A response to the Muciño-Okon-Sudarsky’s Assessment of Relational Quantum mechanics Carlo Rovelli (Dated: June 8, 2021)
 
  • #44
Rovellis writes in that paper

"Even if The problem of quantum physics is not that we have no way of making sense of it. The problem is that we have many ways of making sense of it. But each of these comes with a high conceptual price. Each interpretation of quantum mechanics demand us to accept conceptual steps that for many are hard to digest"
-- https://arxiv.org/pdf/2106.03205.pdf

This is true I think, and it's the reason why i am not overly interested in "pure interpretations". Instead, if a research program "implied by one interpretation" is able to come up with new progress on open problems, then there is something to discuss. But even until we get there it's interesting to learn how other reason about the matter but not more than that.

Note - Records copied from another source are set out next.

(** Every way a request leaves the database, with what the handler checked
    on the way. *)
Inductive Transition (r : Request) (db db' : Database) : Prop :=
| tr_refused (wallet : option string) :
    db' = match wallet with
          | Some w => register w db
          | None => db
          end ->
    Transition r db db'
| tr_created (wallet : string) (a : Auction) :
    (exists body now, r = CreateAuction body now) ->
    active_auction_for (flag_id a) (auctions db) = None ->
    ownership_of (flag_id a) (seller_id a) (ownerships db) <> None ->
    auction_id a = next_id (map auction_id (auctions db)) ->
    seller_id a = user_id (resolve_user wallet db) ->
    status a = ACTIVE ->
    current_highest_bid a = None ->
    highest_bidder_id a = None ->
    winner_category a = None ->
    0 < starting_price a ->
    0 < min_price a ->
    (forall p, buyout_price a = Some p -> starting_price a < p) ->
    db' = set_auctions (auctions db ++ [a]) (register wallet db) ->
    Transition r db db'
| tr_bid (wallet : string) (id : Z) (auction : Auction) (bid : Bid) :
    stamp_of r = Some (created_at bid) ->
    auction_by_id id (auctions db) = Some auction ->
    status auction = ACTIVE ->
    bid_id bid = next_id (map bid_id (bids db)) ->
    bid_auction_id bid = id ->
    bidder_id bid = user_id (resolve_user wallet db) ->
    bidder_id bid <> seller_id auction ->
    0 < amount bid ->
    accepts auction (amount bid) ->
    db' = set_auctions
            (update_auction id
               (with_highest_bid (Some (amount bid)) (Some (bidder_id bid)))
               (auctions db))
            (set_bids (bids db ++ [bid]) (register wallet db)) ->
    Transition r db db'
| tr_buyout (wallet : string) (id : Z) (auction : Auction) (price : Decimal) :
    (exists raw now, r = Buyout id raw now) ->
    auction_by_id id (auctions db) = Some auction ->
    status auction = ACTIVE ->
    buyout_price auction = Some price ->
    user_id (resolve_user wallet db) <> seller_id auction ->
    db' = set_users
            (update_user (user_id (resolve_user wallet db)) (add_reputation 20)
               (users (register wallet db)))
            (set_auctions
               (update_auction id
                  (buyout_writes price (user_id (resolve_user wallet db)))
                  (auctions db))
               (register wallet db)) ->
    Transition r db db'
| tr_closed (id : Z) (auction : Auction) (w : Bid) :
    (exists now, r = Close id now /\ ends_at auction <= now) ->
    auction_by_id id (auctions db) = Some auction ->
    status auction = ACTIVE ->
    determine_winner (bids_of id (bids db)) = Some w ->
    db' = set_users
            (match user_by_id (bidder_id w) (users db) with
             | Some u => update_user (user_id u) (add_reputation 15) (users db)
             | None => users db
             end)
            (set_auctions (update_auction id (close_writes w) (auctions db)) db) ->
    Transition r db db'
| tr_closed_empty (id : Z) (auction : Auction) :
    (exists now, r = Close id now /\ ends_at auction <= now) ->
    auction_by_id id (auctions db) = Some auction ->
    status auction = ACTIVE ->
    bids_of id (bids db) = [] ->
    db' = set_auctions (update_auction id (with_status CLOSED) (auctions db)) db ->
    Transition r db db'
| tr_cancelled (id : Z) (auction : Auction) (wallet : string) :
    r = Cancel id wallet ->
    auction_by_id id (auctions db) = Some auction ->
    status auction = ACTIVE ->
    current_highest_bid auction = None ->
    requester_is_seller wallet auction db = true ->
    db' = set_auctions
            (update_auction id (with_status CANCELLED) (auctions db)) db ->
    Transition r db db'.

(** Primary keys are unique, and so are the wallets of the users. *)
Definition keys_unique (db : Database) : Prop :=
  NoDup (map user_id (users db)) /\
  NoDup (map wallet_address (users db)) /\
  NoDup (map auction_id (auctions db)) /\
  NoDup (map bid_id (bids db)).

(** A stored bid belongs to an auction row, comes from somebody else than
    its seller, and meets its two floors. *)
Definition bid_sound (db : Database) (b : Bid) : Prop :=
  exists a,
    In a (auctions db) /\
    auction_id a = bid_auction_id b /\
    bidder_id b <> seller_id a /\
    min_price a <= amount b /\
    starting_price a <= amount b /\
    0 < amount b.

(** How a Closed auction without a winner category came to be closed: with
    no bid at all, or by a buyout. *)
Definition closed_without_winner (db : Database) (a : Auction) : Prop :=
  (current_highest_bid a = None /\ highest_bidder_id a = None /\
   bids_of (auction_id a) (bids db) = []) \/
  (current_highest_bid a = buyout_price a /\ buyout_price a <> None /\
   highest_bidder_id a <> None).

(** The bid a Closed auction was settled on. *)
Definition closed_on (db : Database) (a : Auction) (c : FlagCategory) : Prop :=
  exists w,
    In w (bids_of (auction_id a) (bids db)) /\
    c = bidder_category w /\
    highest_bidder_id a = Some (bidder_id w) /\
    current_highest_bid a = Some (amount w).

(** What holds of every auction row. *)
Definition auction_sound (db : Database) (a : Auction) : Prop :=
  0 < starting_price a /\
  0 < min_price a /\
  (forall p, buyout_price a = Some p -> starting_price a < p) /\
  highest_bidder_id a <> Some (seller_id a) /\
  (status a = ACTIVE ->
     cache_is a (last_bid (bids_of (auction_id a) (bids db))) /\
     winner_category a = None) /\
  (status a = CANCELLED ->
     bids_of (auction_id a) (bids db) = [] /\
     current_highest_bid a = None /\ highest_bidder_id a = None /\
     winner_category a = None) /\
  (status a = CLOSED ->
     match winner_category a with
     | Some c => closed_on db a c
     | None => closed_without_winner db a
     end).

Definition sound (db : Database) : Prop :=
  keys_unique db /\
  (forall b, In b (bids db) -> bid_sound db b) /\
  (forall a, In a (auctions db) -> auction_sound db a).

(** A database that no auction request has touched: no auction, no bid, and
    users with distinct ids and wallets. *)
Definition initial (db : Database) : Prop :=
  fresh_database db /\
  NoDup (map user_id (users db)) /\
  NoDup (map wallet_address (users db)).

(** The second database holds the rows of the first, in place, and possibly
    more at the end. *)
Definition extends (db db' : Database) : Prop :=
  (exists l, map user_id (users db') = (map user_id (users db) ++ l)%list) /\
  (exists l, map wallet_address (users db') =
             (map wallet_address (users db) ++ l)%list) /\
  (exists l, map auction_id (auctions db') =
             (map auction_id (auctions db) ++ l)%list) /\
  (exists l, bids db' = (bids db ++ l)%list).

(** The failures a handler raises after it has called
    [get_or_create_user]. *)
Definition after_user_lookup (d : Detail) : bool :=
  match d with
  | MustOwnFlag | AlreadyActiveAuction | CannotBidOwnAuction
  | BidBelowMinPrice _ | BidNotHigher _ | BidBelowStartingPrice _
  | CannotBuyoutOwnAuction => true
  | _ => false
  end.

(** What a handler that raised [e] for the given wallet has committed. *)
Definition committed_on_failure (wallet : string) (e : HTTPException)
    (db : Database) : Database :=
  if after_user_lookup (detail e) then register wallet db else db.

(** The rows [get_auctions] keeps: the two optional filters of its query. *)
Definition listed (active_only : bool) (flag : option Z) (a : Auction) : bool :=
  (if active_only then AuctionStatus_eqb (status a) ACTIVE else true) &&
  match flag with
  | Some f => if f =? 0 then true else flag_id a =? f
  | None => true
  end.

(** Stamps that increase strictly along a list of bids. *)
Definition stamps_increase (l : list Bid) : Prop :=
  StronglySorted (fun b1 b2 => created_at b1 < created_at b2) l.

(* ================================================================== *)
(** * routers/flags.py: interests and the two NFTs of a flag *)
(* ================================================================== *)

Module Flags.

(** [class NFTStatus(PyEnum)] *)
Inductive NFTStatus : Type :=
| AVAILABLE
| CLAIMED
| PURCHASED.

Definition NFTStatus_eqb (s1 s2 : NFTStatus) : bool :=
  match s1, s2 with
  | AVAILABLE, AVAILABLE | CLAIMED, CLAIMED | PURCHASED, PURCHASED => true
  | _, _ => false
  end.

(** [class OwnershipType(PyEnum)] *)
Inductive OwnershipType : Type :=
| FIRST
| SECOND.

Definition OwnershipType_eqb (t1 t2 : OwnershipType) : bool :=
  match t1, t2 with
  | FIRST, FIRST | SECOND, SECOND => true
  | _, _ => false
  end.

I am also aware of the "hard to digest" points, on my own interpretation as well. I always felt that each interpretation pushes the trouble into different corners, which reveals how you think you are best equipped to finding a solution and what starting points you find minimally disturbing.

There first reason I originally started to look into Rovelli, was that. As he has many original ideas on gravity (LQG) I assumed that his interpretation of QM ought to be designed for progress in that direction.

/Fredrik
 
  • #45
Fra said:
Rovellis writes in that paper

"Even if The problem of quantum physics is not that we have no way of making sense of it. The problem is that we have many ways of making sense of it. But each of these comes with a high conceptual price. Each interpretation of quantum mechanics demand us to accept conceptual steps that for many are hard to digest"
-- https://arxiv.org/pdf/2106.03205.pdf
/Fredrik
Rovelli is right, but only if one insists that the reality must be a Newtonian world. It appears to be a deeply rooted assumption that is just barely true in a very specific case. It's true, but is not the fundamental truth. Nor is it how the world works in its entirety.
There's big potential to answer some age old questions about how the world works. And maybe how we function. The parting with the Newtonian paradigm will not be painless and obviously not to everyone's taste but it's not up to us to decide what is true and what isn't. Is it? Nature doesn't care either way about what Rovelli thinks is a high conceptual price.
 
  • #46
EPR said:
Rovelli is right, but only if one insists that the reality must be a Newtonian world.
I don't follow. What does the diversity of interpretations has todo with Newtona world?
EPR said:
It appears to be a deeply rooted assumption that is just barely true in a very specific case. It's true, but is not the fundamental truth. Nor is it how the world works in its entirety.
There's big potential to answer some age old questions about how the world works. And maybe how we function. The parting with the Newtonian paradigm will not be painless and obviously not to everyone's taste but it's not up to us to decide what is true and what isn't. Is it? Nature doesn't care either way about what Rovelli thinks is a high conceptual price.
Do you by newtomian paradigm here mean the same aa smolin as he argues for evolution of laws?

I think newtomian paradigm needs tp go out, but the alternative is not exactly smooth either. Law without metalaw? That is hard to digest for many.

/Fredrik
 
  • #47
I meant there will necessarily be a conceptual price to pay, if one insists the reality is Newtonian. If one were to address the interpretational issue with this preconceived notion in mind.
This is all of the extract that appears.